Measured in: Mbps (megabits per second)
Affects: Loading websites, streaming video, downloading files, video calls (receiving)
| Speed | What You Can Do |
|---|---|
| 1-5 Mbps | Basic browsing, email, SD video |
| 10-25 Mbps | HD streaming, video calls, small household |
| 50-100 Mbps | 4K streaming, multiple devices, gaming |
| 100-300 Mbps | Large household, heavy downloading, work from home |
| 300+ Mbps | Overkill for most people |
Upload Speed
What it measures: How fast data travels FROM your device TO the internet.
Measured in: Mbps
Affects: Video calls (sending your video), uploading files, live streaming, sending email attachments, cloud backups
Upload is typically much slower than download on most home connections. Fiber connections often have symmetrical speeds (same upload and download).
| Speed | What You Can Do |
|---|---|
| 1-3 Mbps | Email, basic video calls |
| 5-10 Mbps | HD video calls, uploading photos |
| 10-25 Mbps | 1080p live streaming, fast file uploads |
| 25-50 Mbps | 4K live streaming, remote work |
| 50+ Mbps | Professional streaming, hosting servers |
Ping (Latency)
What it measures: The time it takes for a small packet of data to travel to the server and back, measured in milliseconds (ms).
Affects: Online gaming, video call responsiveness, general snappiness
| Ping | Rating | Good For |
|---|---|---|
| 1-20 ms | Excellent | Competitive gaming, trading |
| 20-50 ms | Good | Any online gaming, video calls |
| 50-100 ms | Acceptable | Casual gaming, browsing |
| 100-200 ms | Poor | Noticeable lag in real-time apps |
| 200+ ms | Bad | Unusable for gaming/video calls |
Jitter
What it measures: The variation in ping over time.

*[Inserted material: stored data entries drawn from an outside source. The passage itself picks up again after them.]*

(* ===== verification/Download.v ===== *)
(** * A whole download

    [Download] of [downloader.go] around the round loop: the configuration and
    the paths are checked, an earlier partial file is taken up if its
    checkpoint verifies, every commit of the assembler saves a checkpoint, and
    a complete track is synchronized, marked and published.

    While the partial file is open, its bytes are in the handle the assembler
    writes to; they are put on the disk ([settle]) when it is synchronized for
    a checkpoint and when it is closed.  Between two checkpoints the file only
    grows, which is what its node on the disk allows for ([ino_synced] is
    false and [ino_stable] is what was synchronized). *)
From S2P Require Import Prelude Errors Varint GoStrings Url Wire Messages UmpReader Directives ContextState Assembler.
From S2P Require Import Control Request Digest Recovery Headers Checkpoint Post Downloader Runes FilePath Disk Persist.

(** ** The open partial file *)

(** [outputFile]: its node, its bytes, and how its writes and synchronizations
    to come go.  It is kept on failure ([persistOnFailure]). *)
Record partHandle := mkHandle {
  ph_inode : positive;
  ph_data : bytes;
  ph_faults : list fault
}.

Definition handle_Write (h : partHandle) (data : bytes) : (Z * option go_error) * partHandle :=
  match ph_faults h with
  | Fault code n :: faults =>
      let k := min (Z.to_nat n) (length data) in
      (Z.of_nat k, Some (os_fault code), mkHandle (ph_inode h) (ph_data h ++ take k data) faults)
  | faults => (zlen data, None, mkHandle (ph_inode h) (ph_data h ++ data) (tail faults))
  end.

Definition handle_Sync (h : partHandle) : option go_error * partHandle :=
  match ph_faults h with
  | Fault code _ :: faults => (Some (os_fault code), mkHandle (ph_inode h) (ph_data h) faults)
  | faults => (None, mkHandle (ph_inode h) (ph_data h) (tail faults))
  end.

#[export, refine] Instance part_file : OsFile partHandle := {|
  file_Write := handle_Write;
  file_Sync := handle_Sync;
  file_data := ph_data
|}.
Proof.
  - intros [i d l] data n err f' Hw. unfold handle_Write in Hw. simpl in Hw. destruct l as [|[|code k] l]; injection Hw as <- <- <-; simpl.
    1, 2: unfold zlen; rewrite Nat2Z.id, take_ge by lia; split_and!; lia || done.
    rewrite Nat2Z.id. unfold zlen. split_and!; lia || done.
  - intros [i d l] data n e f' Hw. unfold handle_Write in Hw. simpl in Hw. by destruct l as [|[|code k] l]; simplify_eq/=.
  - intros [i d l] err f' Hs. unfold handle_Sync in Hs. simpl in Hs. by destruct l as [|[|code k] l]; simplify_eq/=.
Defined.

(** The bytes of the handle are the file's; [stable] of them are on stable
    storage. *)
Definition settle (h : partHandle) (stable : Z) (fs : fsys) : fsys :=
  push (put_inode (fs_disk fs) (ph_inode h) (mkInode (ph_data h) stable false)) fs.

Definition stable_of (fs : fsys) (i : positive) : Z := default 0 (ino_stable <$> d_inodes (fs_disk fs) !! i).

Abbreviation trackFile := (trackAssembler partHandle fsys).

(** The file is closed; what was not synchronized is not stable. *)
Definition close_file (a : trackFile) : fsys :=
  match asm_file a with
  | Some h => settle h (stable_of (asm_world a) (ph_inode h)) (asm_world a)
  | None => asm_world a
  end.

Section Download.
Context {T S : Type} `{!Sha256} `{!UnicodeTables} `{!IoReader S} `{!Env T S}.
Context `{!JsonCodec sabrCheckpoint} `{!JsonCodec sabrCompletionMarker}.

(** [assembler.onCommit], called when the file has been synchronized *)
Definition commit_hook (identity : checkpointIdentity) (statePath : bytes) (a : trackFile) : option go_error * fsys :=
  let fs := match asm_file a with
            | Some h => settle h (zlen (ph_data h)) (asm_world a)
            | None => asm_world a
            end in
  match snapshotCheckpoint a identity with
  | Err e => (Some e, fs)
  | Ok state => let '(r, fs) := saveCheckpoint statePath state fs in (res_err r, fs)
  end.

(** The checks of the configuration. *)
Definition check_config (transport : bool) (config : Config) : res unit :=
  if negb transport then Err ErrMissingConfig
  else if negb (nonempty (cfg_ServerURL config)) || negb (nonempty (cfg_UstreamerConfig config)) ||
          (fmt_Itag (cfg_Format config) =? 0) then Err ErrMissingConfig
  else if negb (bool_decide (cfg_TrackKind config = TrackAudio)) && negb (bool_decide (cfg_TrackKind config = TrackVideo))
  then Err ErrInvalidMediaState
  else if cfg_DurationSec config <=? 0 then Err ErrMissingConfig
  else
    _ ← validateResumeVideoID (cfg_VideoID config);
    _ ← ValidateSABRURL (cfg_ServerURL config);
    Ok tt.

Definition max_bytes (config : Config) : Z := clamp (cfg_MaxBytes config) MaxMediaBytes.

(** The paths, up to loading the checkpoint; the expected duration. *)
Definition check_paths (cwd : res bytes) (config : Config) (outputRoot destination : bytes) (overwrite : bool) : fsM Z :=
  _ ← os_MkdirAll outputRoot;
  _ ← validateDestination cwd outputRoot destination;
  _ ← os_MkdirAll (Dir destination);
  _ ← validateDestination cwd outputRoot destination;
  info ← os_Lstat destination;
  _ ← lift match info with
           | LstatNotExist => Ok tt
           | LstatErr e => Err e
           | LstatInfo regular _ =>
               if negb regular then Err ErrUnsafeDestination
               else if negb overwrite then Err ErrDestinationExists else Ok tt
           end;
  _ ← lift (if round_attempts config >? maxSABRAttempts then Err ErrTooManyAttempts else Ok tt);
  expected ← lift (expectedDurationMs (cfg_DurationSec config));
  let '(partPath, statePath) := checkpointPaths destination in
  _ ← validateDestination cwd outputRoot partPath;
  _ ← validateDestination cwd outputRoot statePath;
  _ ← regular_at partPath;
  _ ← regular_at statePath;
  mret expected.

(** The checkpoint to resume from: it loads and the partial file verifies. *)
Definition find_resume (identity : checkpointIdentity) (partPath statePath : bytes) : fsM (option sabrCheckpoint) :=
  loaded ← loadCheckpoint statePath identity;
  resumed ← match loaded with
            | None => mret None
            | Some checkpoint =>
                verified ← try (verify_part partPath checkpoint);
                match verified with
                | Ok _ => mret (Some checkpoint)
                | Err _ => _ ← clearResumeArtifacts partPath statePath; mret None
                end
            end;
  match resumed with
  | Some checkpoint => mret (Some checkpoint)
  | None => _ ← clearResumeArtifacts partPath statePath; mret None
  end.

Definition offset_of (resumed : option sabrCheckpoint) : Z :=
  match resumed with Some checkpoint => cp_TotalWritten checkpoint | None => 0 end.

Definition open_part (partPath statePath : bytes) (resumed : option sabrCheckpoint) : fsM (positive * option sabrCheckpoint) :=
  opened ← try (openResumePart partPath (offset_of resumed));
  match opened with
  | Ok i => mret (i, resumed)
  | Err e =>
      if bool_decide (is_Some resumed) && bool_decide (e = ErrCheckpointInvalid) then
        _ ← clearResumeArtifacts partPath statePath;
        opened ← try (openResumePart partPath 0);
        match opened with
        | Ok i => mret (i, None)
        | Err _ => throw ErrDownloadFailed
        end
      else throw ErrDownloadFailed
  end.

(** The file [output.file] is closed and a new one opened. *)
Definition reopenPartFresh (i : positive) (partPath : bytes) : fsM positive :=
  _ ← ignore (fd_Close i);
  _ ← ignore (os_Remove partPath);
  openResumePart partPath 0.

(** A handle on node [i], whose first [offset] bytes are there. *)
Definition handle_at (i : positive) (faults : list fault) (fs : fsys) : partHandle :=
  mkHandle i (data_of (fs_disk fs) i) faults.

Definition fresh_assembler (config : Config) (expected : Z) (faults : list fault) (i : positive) (fs : fsys) : trackFile :=
  newTrackAssembler (cfg_Format config) expected (Some (handle_at i faults fs)) (max_bytes config) fs.

Definition get_fs : fsM fsys := fun fs => (Ok fs, fs).

(** The partial file is started over. *)
Definition start_over (config : Config) (expected : Z) (partPath statePath : bytes) (faults : list fault) (i : positive)
  : fsM (trackFile * bool) :=
  _ ← clearResumeArtifacts partPath statePath;
  reopened ← try (reopenPartFresh i partPath);
  match reopened with
  | Err _ => throw ErrDownloadFailed
  | Ok i => fs ← get_fs; mret (fresh_assembler config expected faults i fs, false)
  end.

(** The assembler over the open file, restored if a checkpoint is resumed. *)
Definition start_assembler (config : Config) (expected : Z) (partPath statePath : bytes) (faults : list fault)
    (i : positive) (resumed : option sabrCheckpoint) : fsM (trackFile * bool) := fun fs =>
  match resumed with
  | None => (Ok (fresh_assembler config expected faults i fs, false), fs)
  | Some checkpoint =>
      match restoreCheckpoint (fresh_assembler config expected faults i fs) checkpoint (max_bytes config) with
      | (None, a) => (Ok (a, true), fs)
      | (Some _, _) => start_over config expected partPath statePath faults i fs
      end
  end.

(** The loop variables; a resumed download takes its playback state up and
    refreshes its material if a callback is configured. *)
Definition start_session (Refresh : option (T -> res RefreshMaterial * T)) (config : Config) (a : trackFile) (resumed : bool) (t : T)
  : res (session partHandle fsys T) * T :=
  let s := new_session config a t in
  if negb resumed then (Ok s, t)
  else
    let '(playerTimeMs, bufferedRanges, selectedFormat) := playbackState a in
    let s := s <| ses_playerTimeMs := playerTimeMs |> <| ses_bufferedRanges := bufferedRanges |>
               <| ses_selectedFormat := selectedFormat |> in
    match Refresh with
    | None => (Ok s, t)
    | Some refresh =>
        if 0 >=? clamp (cfg_MaxRefreshAttempts config) MaxSabrRefreshAttempts then (Err ErrRefreshBudget, t)
        else
          let '(material, t) := refresh t in
          match material with
          | Err e => (Err e, t)
          | Ok material =>
              match applyRefreshMaterial (Some config) material (Some (ses_redirects s)) with
              | Err e => (Err e, t)
              | Ok (config, redirects) =>
                  (Ok (s <| ses_config := config |> <| ses_redirects := default (ses_redirects s) redirects |>
                         <| ses_serverURL := cfg_ServerURL config |> <| ses_world := t |>), t)
              end
          end
    end.

(** [output.syncClose()]: the bytes reach the disk, and then stable storage. *)
Definition syncClose (i : positive) : fsM unit :=
  synced ← try (fd_Sync i);
  match synced with
  | Err e => _ ← ignore (fd_Close i); throw e
  | Ok _ => fd_Close i
  end.

(** From the completed track to the published file. *)
Definition finish (config : Config) (destination : bytes) (overwrite : bool) (i : positive) (total : Z) : fsM unit :=
  let '(partPath, statePath) := checkpointPaths destination in
  closed ← try (syncClose i);
  match closed with
  | Err _ => throw ErrDownloadFailed
  | Ok _ =>
      if cfg_RetainCompletionMarker config then
        _ ← writeCompletionMarkerDurable partPath destination (IdentityFromConfig config) total;
        published ← try (publishOutput partPath destination overwrite);
        match published with
        | Err _ => throw ErrDownloadFailed
        | Ok _ => removeCheckpoint statePath
        end
      else
        published ← try (publishOutput partPath destination overwrite);
        match published with
        | Err _ => throw ErrDownloadFailed
        | Ok _ => _ ← removeCheckpoint statePath; removeCompletionMarker destination
        end
  end.

Record Result := mkResult {
  res_Path : bytes;
  res_Bytes : Z;
  res_Resumed : bool
}.

(** The rounds and what follows them. *)
Definition run_rounds (config : Config) (destination : bytes) (overwrite resumed : bool) (s : session partHandle fsys T)
  : res Result * T * fsys :=
  let identity := identityFromConfig config in
  let '(r, s) := Download_rounds (Some (commit_hook identity (checkpointPaths destination).2)) (limits_of config) s in
  let a := ses_assembler s in
  let fs := close_file a in
  match r, asm_file a with
  | Ok _, Some h =>
      let '(r, fs) := finish (ses_config s) destination overwrite (ph_inode h) (asm_totalWritten a) fs in
      match r with
      | Err e => (Err e, ses_world s, fs)
      | Ok _ =>
          let '(_, t) := env_Emit (ses_world s) KindCompleted (asm_totalWritten a) in
          (Ok (mkResult destination (asm_totalWritten a) resumed), t, fs)
      end
  | Ok _, None => (Err ErrDownloadFailed, ses_world s, fs)
  | Err e, _ => (Err e, ses_world s, fs)
  end.

(** From the open partial file on. *)
Definition run_open (Refresh : option (T -> res RefreshMaterial * T)) (config : Config) (destination : bytes) (overwrite : bool)
    (expected : Z) (faults : list fault) (i : positive) (resumed : option sabrCheckpoint) (t : T) (fs : fsys)
  : res Result * T * fsys :=
  let '(partPath, statePath) := checkpointPaths destination in
  let '(emitErr, t) := env_Emit t KindStarting 0 in
  match emitErr with
  | Some _ => (Err ErrEventSink, t, fs)
  | None =>
      let '(started, fs) := start_assembler config expected partPath statePath faults i resumed fs in
      match started with
      | Err e => (Err e, t, fs)
      | Ok (a, resumed) =>
          let '(emitErr, t) := if resumed : bool then env_Emit t KindProgress (asm_totalWritten a) else (None, t) in
          match emitErr with
          | Some _ => (Err ErrEventSink, t, fs)
          | None =>
              let '(s, t) := start_session Refresh config a resumed t in
              match s with
              | Err e => (Err e, t, fs)
              | Ok s => run_rounds config destination overwrite resumed s
              end
          end
      end
  end.

(** [Download]; [transport] says that there is one, [cwd] is the working
    directory, [faults] how the writes of the partial file go. *)
Definition Download (transport : bool) (Refresh : option (T -> res RefreshMaterial * T)) (cwd : res bytes) (config : Config)
    (outputRoot destination : bytes) (overwrite : bool) (faults : list fault) (t : T) (fs : fsys) : res Result * T * fsys :=
  match check_config transport config with
  | Err e => (Err e, t, fs)
  | Ok _ =>
      let '(partPath, statePath) := checkpointPaths destination in
      let '(opened, fs) :=
        (expected ← check_paths cwd config outputRoot destination overwrite;
         resumed ← find_resume (identityFromConfig config) partPath statePath;
         '(i, resumed) ← open_part partPath statePath resumed;
         mret (expected, i, resumed)) fs in
      match opened with
      | Err e => (Err e, t, fs)
      | Ok (expected, i, resumed) => run_open Refresh config destination overwrite expected faults i resumed t fs
      end
  end.

End Download.
(* ===== verification/DownloadFacts.v ===== *)
(** * A whole download: what it guarantees

    Committed progress is on the disk: at every moment of the rounds the
    partial file and its checkpoint can be resumed from.  The destination is
    the file it was or the complete track, at every moment. *)
From S2P Require Import Prelude Errors Varint GoStrings Url Wire Messages UmpReader Directives ContextState Assembler.
From S2P Require Import Control Request Digest Recovery Headers Checkpoint Post Downloader Runes Decimal FilePath Disk Persist.
From S2P Require Import PersistFacts Download Committed.

(** ** Hexadecimal digests are UTF-8 *)

Lemma utf8_ascii s : isASCII s = true -> utf8_Valid s = true.
Proof.
  induction s as [|c s IH]; [done|]. simpl. intros [Hc Hs]%andb_true_iff. rewrite Hc. by apply IH.
Qed.

Lemma unhex_ascii c : implb (bool_decide (is_Some (unhex c))) (b2z c <? 128) = true.
Proof. by destruct c; vm_compute. Qed.

Lemma hex_ascii n s bs : (length s <= n)%nat -> hex_DecodeString s = Some bs -> isASCII s = true.
Proof.
  revert s bs. induction n as [|n IH]; intros [|h [|l s]] bs Hn Hd; simpl in Hn, Hd; try done; [lia..|].
  pose proof (unhex_ascii h) as Hh. pose proof (unhex_ascii l) as Hl.
  destruct (unhex h); [|done]. destruct (unhex l); [|done]. destruct (hex_DecodeString s) as [bs'|] eqn:E; [|done].
  simpl in Hh, Hl |- *. rewrite Hh, Hl. simpl. apply (IH s bs'); [lia|done].
Qed.

Lemma digest_utf8 encoded digest : decodeDigest encoded = Ok digest -> utf8_Valid encoded = true.
Proof. intros [_ Hx]%decodeDigest_ok. by eapply utf8_ascii, hex_ascii. Qed.

(** ** The state of a download on the disk *)

Section Commit.
Context `{!Sha256} `{!Sha256Sized} `{!UnicodeTables} `{!JsonCodec sabrCheckpoint}.
Context (identity : checkpointIdentity) (destination : bytes) (d0 : disk) (ip : positive) (maxBytes : Z) (R : bool).

Abbreviation part := (partPath_of destination).
Abbreviation state := (statePath_of destination).

(** The destination is what it was on [d0], and no link of the partial file. *)
Definition untouched (d : disk) : Prop :=
  d_names d !! destination = d_names d0 !! destination /\
  forall j, d_names d0 !! destination = Some (EFile j) ->
    d_inodes d !! j = d_inodes d0 !! j /\ d_names d !! part <> Some (EFile j).

(** *** What a restart finds *)

(** The media of [cp] is at the start of [data]. *)
Definition media_at (cp : sabrCheckpoint) (data : bytes) : Prop :=
  exists init segs tail, part_matches cp init segs /\ data = (init ++ concat segs) ++ tail.

(** The state file is read as [cp] and the partial file verifies. *)
Definition resumes_from (d : disk) (cp : sabrCheckpoint) : Prop :=
  (exists encoded, file_at d state = Some encoded /\ loadable identity encoded cp) /\
  exists i, d_names d !! part = Some (EFile i) /\ media_at cp (data_of d i).

(** What has reached stable storage of the partial file. *)
Definition stable_part (d : disk) (contents : bytes) : Prop :=
  exists ino, d_inodes d !! ip = Some ino /\ take (Z.to_nat (ino_stable ino)) (ino_data ino) = contents.

(** Node [s] holds the checkpoint [cp], synchronized, and its media is on
    stable storage. *)
Definition backs (cp : sabrCheckpoint) (s : positive) (d : disk) : Prop :=
  s <> ip /\
  (exists encoded, d_inodes d !! s = Some (mkInode encoded (zlen encoded) true) /\ loadable identity encoded cp) /\
  exists contents, stable_part d contents /\ media_at cp contents.

(** The checkpoint on the disk is of [n] bytes or more. *)
Definition backed (n : Z) (d : disk) : Prop :=
  d_names d !! part = Some (EFile ip) /\
  exists s cp, d_names d !! state = Some (EFile s) /\ backs cp s d /\ n <= cp_TotalWritten cp.

Lemma media_at_app cp data tail : media_at cp data -> media_at cp (data ++ tail).
Proof. intros (init & segs & t & ? & ->). exists init, segs, (t ++ tail). by rewrite <- !app_assoc. Qed.

Lemma loadable_wf encoded cp : loadable identity encoded cp -> checkpoint_wf cp.
Proof. intros Hl. apply validateCheckpoint_spec; [by eapply loadable_typed|apply Hl]. Qed.

Lemma media_at_length encoded cp data : loadable identity encoded cp -> media_at cp data -> cp_TotalWritten cp <= zlen data.
Proof.
  intros Hl%loadable_wf (init & segs & tail & Hm & ->). rewrite zlen_app, (part_matches_length _ _ _ Hl Hm).
  pose proof (zlen_nonneg tail). lia.
Qed.

(** Names that the run had, nodes that survived. *)
Lemma backs_survive cp s h d d' :
  last h = Some d -> survives h d' -> d_names d' !! state = Some (EFile s) -> d_names d' !! part = Some (EFile ip) ->
  backs cp s d -> resumes_from d' cp.
Proof.
  intros Hl [_ (d1 & Hl1 & Hn)] Hs Hp (_ & (encoded & Hi & Hld) & contents & (ino & Hip & <-) & Hm).
  rewrite Hl in Hl1. injection Hl1 as <-. split.
  - exists encoded. split; [|done]. destruct (Hn _ _ Hi) as (ino' & Hi' & Hsy & _). unfold file_at. rewrite Hs, Hi'. simpl. by rewrite Hsy.
  - exists ip. split; [done|]. destruct (Hn _ _ Hip) as (ino' & Hi' & _ & tail & E). unfold data_of. rewrite Hi'. simpl. rewrite E.
    by apply media_at_app.
Qed.

Lemma backed_resumes n d : backed n d -> exists cp, resumes_from d cp /\ n <= cp_TotalWritten cp.
Proof.
  intros (Hp & s & cp & Hs & Hb & Hn). exists cp. split; [|done].
  eapply (backs_survive cp s [d] d); [done|apply survives_refl|done|done|done].
Qed.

If your ping jumps between 20ms and 150ms, you have high jitter.
Affects: Video call stability, gaming smoothness, VoIP quality
| Jitter | Rating |
|---|---|
| Under 5 ms | Excellent |
| 5-20 ms | Good |
| 20-50 ms | Noticeable stuttering in calls |
| 50+ ms | Calls drop, games lag unpredictably |
What Speed Do You Actually Need?
By Activity
| Activity | Download | Upload | Ping |
|---|---|---|---|
| Web browsing | 5 Mbps | 1 Mbps | Any |
| Netflix (HD) | 5 Mbps | — | Any |
| Netflix (4K) | 25 Mbps | — | Any |
| YouTube (4K) | 20 Mbps | — | Any |
| Zoom/Teams | 3 Mbps | 3 Mbps | Under 150 ms |
| Online gaming | 10 Mbps | 5 Mbps | Under 50 ms |
| Twitch streaming | 10 Mbps | 6-8 Mbps | Under 50 ms |
| Working from home | 25 Mbps | 10 Mbps | Under 100 ms |
By Household Size
| Household | Recommended Plan |
|---|---|
| 1 person, light use | 25-50 Mbps |
| 2 people, moderate use | 50-100 Mbps |
| Family (3-5 people) | 100-300 Mbps |
| Heavy use / many devices | 300-500 Mbps |
| Home office + family | 200-500 Mbps |
Why Your Speed Test Results Might Be Low
WiFi Issues (Most Common)
WiFi is almost always the bottleneck, not your ISP.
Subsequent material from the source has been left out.